Task statement
When you reach the line that contains "match r with Fs_Ok =>" in the data below, start reproducing lines exactly, and stop after the line that contains "fs_do (fs_create_dir_all path)".

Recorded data
════════════════════

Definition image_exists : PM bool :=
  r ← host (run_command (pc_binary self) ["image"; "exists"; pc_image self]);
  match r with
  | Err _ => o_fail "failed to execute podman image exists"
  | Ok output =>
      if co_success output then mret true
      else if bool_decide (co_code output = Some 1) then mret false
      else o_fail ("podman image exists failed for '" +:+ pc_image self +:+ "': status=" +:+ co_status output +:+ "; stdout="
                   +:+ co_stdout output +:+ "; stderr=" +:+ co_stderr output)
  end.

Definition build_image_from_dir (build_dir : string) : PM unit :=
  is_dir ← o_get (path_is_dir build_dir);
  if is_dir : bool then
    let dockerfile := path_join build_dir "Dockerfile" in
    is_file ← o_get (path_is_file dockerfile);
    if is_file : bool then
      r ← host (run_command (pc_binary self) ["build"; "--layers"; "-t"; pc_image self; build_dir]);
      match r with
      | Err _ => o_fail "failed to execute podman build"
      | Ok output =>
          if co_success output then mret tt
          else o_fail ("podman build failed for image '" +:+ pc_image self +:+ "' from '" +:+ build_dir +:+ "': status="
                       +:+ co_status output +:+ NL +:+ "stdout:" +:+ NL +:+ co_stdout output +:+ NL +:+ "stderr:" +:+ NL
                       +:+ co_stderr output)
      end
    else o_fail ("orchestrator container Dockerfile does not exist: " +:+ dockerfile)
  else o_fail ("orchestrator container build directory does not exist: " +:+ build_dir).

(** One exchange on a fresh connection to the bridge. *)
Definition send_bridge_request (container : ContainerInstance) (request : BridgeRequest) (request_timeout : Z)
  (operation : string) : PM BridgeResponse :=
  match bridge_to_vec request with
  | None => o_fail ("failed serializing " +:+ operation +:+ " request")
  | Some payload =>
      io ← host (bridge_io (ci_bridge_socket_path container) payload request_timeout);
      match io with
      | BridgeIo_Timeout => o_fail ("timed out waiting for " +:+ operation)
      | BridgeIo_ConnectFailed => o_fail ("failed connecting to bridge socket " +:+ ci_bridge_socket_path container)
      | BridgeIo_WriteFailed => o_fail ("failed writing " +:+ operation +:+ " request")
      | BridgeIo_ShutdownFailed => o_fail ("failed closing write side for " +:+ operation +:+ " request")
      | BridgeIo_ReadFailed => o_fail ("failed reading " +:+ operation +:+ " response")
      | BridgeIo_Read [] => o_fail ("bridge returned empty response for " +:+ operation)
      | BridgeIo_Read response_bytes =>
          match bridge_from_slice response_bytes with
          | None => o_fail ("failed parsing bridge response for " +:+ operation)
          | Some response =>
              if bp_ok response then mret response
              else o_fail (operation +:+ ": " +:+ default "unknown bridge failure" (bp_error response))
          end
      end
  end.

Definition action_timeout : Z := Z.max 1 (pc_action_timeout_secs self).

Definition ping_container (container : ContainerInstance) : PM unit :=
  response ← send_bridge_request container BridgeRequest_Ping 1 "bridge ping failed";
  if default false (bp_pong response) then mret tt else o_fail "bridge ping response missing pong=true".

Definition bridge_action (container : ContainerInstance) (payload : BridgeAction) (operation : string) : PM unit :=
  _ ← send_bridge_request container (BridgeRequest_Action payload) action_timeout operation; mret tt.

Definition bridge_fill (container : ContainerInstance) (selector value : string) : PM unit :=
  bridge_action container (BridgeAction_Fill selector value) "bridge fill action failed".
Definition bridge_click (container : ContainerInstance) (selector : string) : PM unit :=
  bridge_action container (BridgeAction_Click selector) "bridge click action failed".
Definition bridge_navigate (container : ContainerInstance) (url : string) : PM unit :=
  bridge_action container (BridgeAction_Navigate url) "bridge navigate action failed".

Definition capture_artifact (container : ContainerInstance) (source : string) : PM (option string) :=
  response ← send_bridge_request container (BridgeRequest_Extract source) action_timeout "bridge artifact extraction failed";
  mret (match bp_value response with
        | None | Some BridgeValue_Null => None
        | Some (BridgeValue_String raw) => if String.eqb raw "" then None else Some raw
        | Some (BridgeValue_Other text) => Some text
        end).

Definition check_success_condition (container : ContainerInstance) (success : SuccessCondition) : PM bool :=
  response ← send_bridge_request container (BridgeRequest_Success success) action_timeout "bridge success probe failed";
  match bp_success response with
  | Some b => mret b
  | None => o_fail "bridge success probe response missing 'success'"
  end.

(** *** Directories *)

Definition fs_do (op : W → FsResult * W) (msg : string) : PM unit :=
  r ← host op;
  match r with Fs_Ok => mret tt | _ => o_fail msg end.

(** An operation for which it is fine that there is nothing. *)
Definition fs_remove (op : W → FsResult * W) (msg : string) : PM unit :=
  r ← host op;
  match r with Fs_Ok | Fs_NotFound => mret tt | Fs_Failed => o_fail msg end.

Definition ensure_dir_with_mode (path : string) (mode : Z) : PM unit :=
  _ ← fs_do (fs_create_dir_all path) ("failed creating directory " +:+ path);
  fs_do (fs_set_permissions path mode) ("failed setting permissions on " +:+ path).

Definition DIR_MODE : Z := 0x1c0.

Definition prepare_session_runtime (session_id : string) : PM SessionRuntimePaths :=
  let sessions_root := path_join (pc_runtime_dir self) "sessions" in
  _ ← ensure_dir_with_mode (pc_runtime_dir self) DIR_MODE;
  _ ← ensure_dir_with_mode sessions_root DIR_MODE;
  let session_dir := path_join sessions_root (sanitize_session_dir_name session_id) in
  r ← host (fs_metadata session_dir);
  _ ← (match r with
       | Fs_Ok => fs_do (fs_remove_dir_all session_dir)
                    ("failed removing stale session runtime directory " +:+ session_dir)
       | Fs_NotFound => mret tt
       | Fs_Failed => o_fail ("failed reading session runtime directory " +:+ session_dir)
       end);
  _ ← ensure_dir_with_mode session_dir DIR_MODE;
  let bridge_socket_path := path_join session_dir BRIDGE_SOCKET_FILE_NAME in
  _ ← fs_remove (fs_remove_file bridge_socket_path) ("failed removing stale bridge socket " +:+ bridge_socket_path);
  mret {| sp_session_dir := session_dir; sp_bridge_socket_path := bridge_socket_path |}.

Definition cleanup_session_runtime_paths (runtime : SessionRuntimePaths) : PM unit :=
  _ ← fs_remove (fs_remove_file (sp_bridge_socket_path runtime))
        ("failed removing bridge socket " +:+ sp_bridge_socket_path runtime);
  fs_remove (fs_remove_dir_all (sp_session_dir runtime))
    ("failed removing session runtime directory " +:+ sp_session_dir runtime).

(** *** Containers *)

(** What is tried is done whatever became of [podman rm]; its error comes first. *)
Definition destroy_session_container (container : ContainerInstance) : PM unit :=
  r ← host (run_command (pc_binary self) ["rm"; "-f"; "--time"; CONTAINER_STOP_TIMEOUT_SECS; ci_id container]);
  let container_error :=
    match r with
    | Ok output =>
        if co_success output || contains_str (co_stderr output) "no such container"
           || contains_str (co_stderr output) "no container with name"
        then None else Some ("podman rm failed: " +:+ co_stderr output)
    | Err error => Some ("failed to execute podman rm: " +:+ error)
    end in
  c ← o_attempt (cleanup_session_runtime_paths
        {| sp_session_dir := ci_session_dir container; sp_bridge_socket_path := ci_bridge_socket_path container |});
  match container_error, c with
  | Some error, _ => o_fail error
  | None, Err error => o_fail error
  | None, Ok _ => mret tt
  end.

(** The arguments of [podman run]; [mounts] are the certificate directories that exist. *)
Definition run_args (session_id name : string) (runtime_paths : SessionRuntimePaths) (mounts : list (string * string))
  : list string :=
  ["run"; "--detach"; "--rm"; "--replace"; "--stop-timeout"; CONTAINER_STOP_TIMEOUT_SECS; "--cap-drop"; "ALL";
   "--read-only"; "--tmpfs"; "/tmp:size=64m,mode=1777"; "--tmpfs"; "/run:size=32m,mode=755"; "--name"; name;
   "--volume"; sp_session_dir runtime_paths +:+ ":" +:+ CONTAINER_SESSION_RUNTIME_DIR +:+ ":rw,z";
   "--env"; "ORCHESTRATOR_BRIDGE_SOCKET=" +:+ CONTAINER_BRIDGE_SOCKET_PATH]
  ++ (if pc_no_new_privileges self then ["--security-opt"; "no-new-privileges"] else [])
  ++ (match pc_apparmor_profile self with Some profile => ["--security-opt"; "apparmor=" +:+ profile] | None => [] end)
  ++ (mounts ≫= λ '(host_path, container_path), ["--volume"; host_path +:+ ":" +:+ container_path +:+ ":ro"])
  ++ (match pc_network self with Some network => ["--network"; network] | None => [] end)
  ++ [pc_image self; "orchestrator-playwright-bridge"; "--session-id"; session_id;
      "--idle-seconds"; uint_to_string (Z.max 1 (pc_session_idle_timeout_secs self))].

════════════════════

Solution to the problem
  match r with Fs_Ok => mret tt | _ => o_fail msg end.

(** An operation for which it is fine that there is nothing. *)
Definition fs_remove (op : W → FsResult * W) (msg : string) : PM unit :=
  r ← host op;
  match r with Fs_Ok | Fs_NotFound => mret tt | Fs_Failed => o_fail msg end.

Definition ensure_dir_with_mode (path : string) (mode : Z) : PM unit :=
  _ ← fs_do (fs_create_dir_all path) ("failed creating directory " +:+ path);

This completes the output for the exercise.